(DATASET CONTENT)
(* ===== verification/SmartViewFacts.v ===== *)
(** * Theorems of the smart-folder views

    The exception to the root-entry gate is exact: a unit it lets through is
    juicefs's rmdir of an empty, recorded view of the Manager's own, command
    for command, under a WATCH of everything it reads. *)

From S2P Require Import Prelude GoLib Resp Classify Policy Guard GuardCheck GuardTheorems TxnUnit Ancestry AncestryTheorems SmartView.

Lemma strike_perm k want want' : strike k want = Some want' -> want ≡ₚ k :: want'.
Proof.
  revert want'. induction want as [|w want IH]; intros want' H; [discriminate|]. cbn in H. case_decide as E; [by simplify_eq|].
  destruct (strike k want) as [l|]; [|discriminate]. injection H as <-. rewrite (IH l eq_refl). constructor.
Qed.

Lemma isSetAttr_key pd c v : isSetAttr pd c = Some v -> cmdKey c = ["SET"; "i" +:+ pd; v].
Proof.
  unfold isSetAttr, cmdKey. destruct (Args c) as [|x [|k [|v' [|]]]]; try discriminate.
  destruct ((cname c =s "SET") && (k =s ("i" +:+ pd))) eqn:E; [|discriminate]. intros [= ->].
  apply andb_prop in E as [->%eqs_true ->%eqs_true]. done.
Qed.

(** The SET that the loop took for the parent's attribute. *)
Definition taken (pd : string) (before after : option string) : list (list string) :=
  match before, after with None, Some v => [["SET"; "i" +:+ pd; v]] | _, _ => [] end.

Lemma rmdirStep_perm pd w at_ c w' at' : rmdirStep pd (w, at_) c = Some (w', at') ->
  (at_ <> None -> at' = at_) /\ w ++ taken pd at_ at' ≡ₚ cmdKey c :: w'.
Proof.
  unfold rmdirStep. destruct (isSetAttr pd c) as [v|] eqn:Es.
  - destruct at_ as [x|]; cbn; [|intros [= <- <-]; split; [done|]; rewrite (isSetAttr_key _ _ _ Es); cbn; by rewrite (Permutation_app_comm w)].
    destruct (strike (cmdKey c) w) as [l|] eqn:E; [|discriminate]. intros [= <- <-]. split; [done|]. rewrite app_nil_r. by apply strike_perm.
  - destruct (strike (cmdKey c) w) as [l|] eqn:E; [|by destruct at_]. assert (E' := strike_perm _ _ _ E). intros H.
    assert (w' = l /\ at' = at_) as [-> ->] by (destruct at_; cbn in H; by simplify_eq). split; [done|]. destruct at_; cbn; by rewrite app_nil_r.
Qed.

Lemma rmdirLoop_perm pd cmds : forall w at_ w' at',
  ofold (rmdirStep pd) (w, at_) cmds = Some (w', at') ->
  (at_ <> None -> at' = at_) /\ w ++ taken pd at_ at' ≡ₚ (cmdKey <$> cmds) ++ w'.
Proof.
  induction cmds as [|c cmds IH]; intros w at_ w' at' H; cbn [ofold] in H.
  { simplify_eq. split; [done|]. destruct at'; cbn; by rewrite app_nil_r. }
  destruct (rmdirStep pd (w, at_) c) as [[w1 at1]|] eqn:E; [|discriminate].
  apply rmdirStep_perm in E as [K1 P1]. apply IH in H as [K2 P2]. split.
  - intros Hn. rewrite <- (K1 Hn). apply K2. by rewrite (K1 Hn).
  - cbn. rewrite <- P2. rewrite app_comm_cons. rewrite <- P1. rewrite <- app_assoc. f_equiv.
    destruct at_ as [x|]; [by rewrite (K1 ltac:(done)), (K2 ltac:(by rewrite K1)), (K1 ltac:(done))|].
    destruct at1 as [x|]; cbn; [|done]. by rewrite (K2 ltac:(done)).
Qed.

Lemma rmdirAttr_perm pd nd name cmds v : rmdirAttr pd nd name cmds = Some v ->
  (cmdKey <$> cmds) ≡ₚ ["SET"; "i" +:+ pd; v] :: rmdirWant pd nd name.
Proof.
  unfold rmdirAttr. destruct (ofold _ _ cmds) as [[[|x w] at']|] eqn:E; try discriminate. intros ->.
  apply rmdirLoop_perm in E as [_ P]. rewrite app_nil_r in P. rewrite <- P. cbn [taken]. by rewrite Permutation_app_comm.
Qed.

(** What the reads of the removal of view [n] from [op]'s directory show. *)
Record view_removal (side : sideDoer) (roots : list string) (db : Z) (p : Principal) (u : Unit) (op : dentryOp) (stored : string) (n : Z)
    (root : string) : Prop := {
  vr_manager : PKind p = KindManager;
  vr_root : root ∈ roots /\ smartRootOf side roots db p u (o_dir op) = Some root /\ ownedBy p u (o_dir op) = true;
  vr_entry : entryInode stored = Some n /\ exists v, read side db ["HGET"; "d" +:+ FormatUint (o_dir op); o_name op] = Ok v /\ VStr v = stored;
  vr_dir : exists v a, read side db ["GET"; "i" +:+ FormatUint n] = Ok v /\ parseAttr (VStr v) = Some a /\ a_typ a = typeDir /\ a_parent a = o_dir op;
  vr_empty : exists v, read side db ["HLEN"; "d" +:+ FormatUint n] = Ok v /\ VInt v = 0;
  vr_view : ownedBy p u n = true /\ viewRecorded side db n = true;
  vr_watched : forall k, k ∈ ["i" +:+ FormatUint (o_dir op); "d" +:+ FormatUint (o_dir op); "i" +:+ FormatUint n; "d" +:+ FormatUint n] -> k ∈ Watched u;
  vr_commands : exists attr, (cmdKey <$> Cmds u) ≡ₚ
    ["SET"; "i" +:+ FormatUint (o_dir op); attr] :: rmdirWant (FormatUint (o_dir op)) (FormatUint n) (o_name op) /\
    exists v, read side db ["GET"; "i" +:+ FormatUint (o_dir op)] = Ok v /\ rmdirParentAttr (VStr v) attr = true;
}.

Lemma smartRootOf_in side roots db p u dir root : smartRootOf side roots db p u dir = Some root -> root ∈ roots /\ ownedBy p u dir = true.
Proof.
  unfold smartRootOf. destruct (read _ _ _) as [v|]; [|discriminate]. case_match; [discriminate|].
  destruct (list_find _ _) as [[i [r el]]|] eqn:E; [|discriminate]. destruct ((r =s "") || negb (ownedBy p u dir)) eqn:Eb; [discriminate|].
  intros [= <-]. apply orb_false_iff in Eb as [_ Eb%negb_false_iff]. split; [|done].
  apply list_find_Some in E as (E & _ & _). by eapply elem_of_zip_l, list_elem_of_lookup_2.
Qed.

Lemma viewReads_spec side db op n stored attr : viewReads side db op n stored attr = true ->
  (exists v, read side db ["HGET"; "d" +:+ FormatUint (o_dir op); o_name op] = Ok v /\ VStr v = stored) /\
  (exists v a, read side db ["GET"; "i" +:+ FormatUint n] = Ok v /\ parseAttr (VStr v) = Some a /\ a_typ a = typeDir /\ a_parent a = o_dir op) /\
  (exists v, read side db ["HLEN"; "d" +:+ FormatUint n] = Ok v /\ VInt v = 0) /\
  exists v, read side db ["GET"; "i" +:+ FormatUint (o_dir op)] = Ok v /\ rmdirParentAttr (VStr v) attr = true.
Proof.
  unfold viewReads. generalize (FormatUint n), (FormatUint (o_dir op)). intros nd pd.
  destruct (read side db ["HGET"; _; _]) as [e|]; [|discriminate]. destruct (read side db ["GET"; "i" +:+ nd]) as [i|]; [|discriminate].
  destruct (read side db ["HLEN"; _]) as [len|]; [|discriminate]. destruct (read side db ["GET"; "i" +:+ pd]) as [pa|]; [|discriminate].
  rewrite !andb_true_iff. intros ((((((_ & E1) & _) & E2) & E3) & _) & E4). unfold isInt in E3.
  destruct (parseAttr (VStr i)) as [a|] eqn:Ea; [|discriminate]. to_prop.
  split_and!; [by exists e|by exists i, a|by exists len|by exists pa].
Qed.


(** ** The Manager empties /Recents/v: inodes 7 and 30 *)
Module ViewExamples.
Import GuardExamples.
Definition manager : Principal := mkPrincipal "mgr" KindManager "".
Definition dirAttr (links parent sec : Z) : string :=
  be_bytes 1 0 +:+ be_bytes 1 32 +:+ be_bytes 21 0 +:+ be_bytes 8 sec +:+ be_bytes 4 0 +:+ be_bytes 8 sec +:+ be_bytes 4 0 +:+
  be_bytes 4 links +:+ be_bytes 12 0 +:+ be_bytes 8 parent +:+ be_bytes 1 0.
Definition str (s : string) : Value := mkValue "$" s 0 [] false.
Definition int (n : Z) : Value := mkValue ":" "" n [] false.
Definition side : sideDoer := fun _ args =>
  match args with
  | ["HMGET"; "d1"; _] => Ok (mkValue "*" "" 0 [str (entry 2 7)] false)
  | ["HGET"; "d7"; _] => Ok (str (entry 2 30))
  | ["GET"; "i30"] => Ok (str (dirAttr 2 7 100))
  | ["GET"; "i7"] => Ok (str (dirAttr 3 1 100))
  | ["HLEN"; "d30"] => Ok (int 0)
  | ["TIME"] => Ok (mkValue "*" "" 0 [str "1700000000"; str "0"] false)
  | ["SISMEMBER"; _; "30"] => Ok (int 1)
  | _ => Err IOErr
  end.
Definition op : dentryOp := mkOp 7 "v" true "" 0 0 false false.
Definition rmdir : Unit :=
  mkUnit UnitTxn 0 (map cmd (["SET"; "i7"; dirAttr 2 1 1700000001] :: rmdirWant "7" "30" "v")) ["i7"; "d7"; "i30"; "d30"] [] [] [] None 0
    (Some (fun _ => Ok (Some "mgr"))) None 0 (Some (Ok tt)) None ModeEnforce 1 "" false.
End ViewExamples.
(End DATASET CONTENT)
_WHAT THIS TASK INVOLVES_
The answer should be only the number of lines in the data that contain the string "induction".

_PROBLEM SOLUTION_
2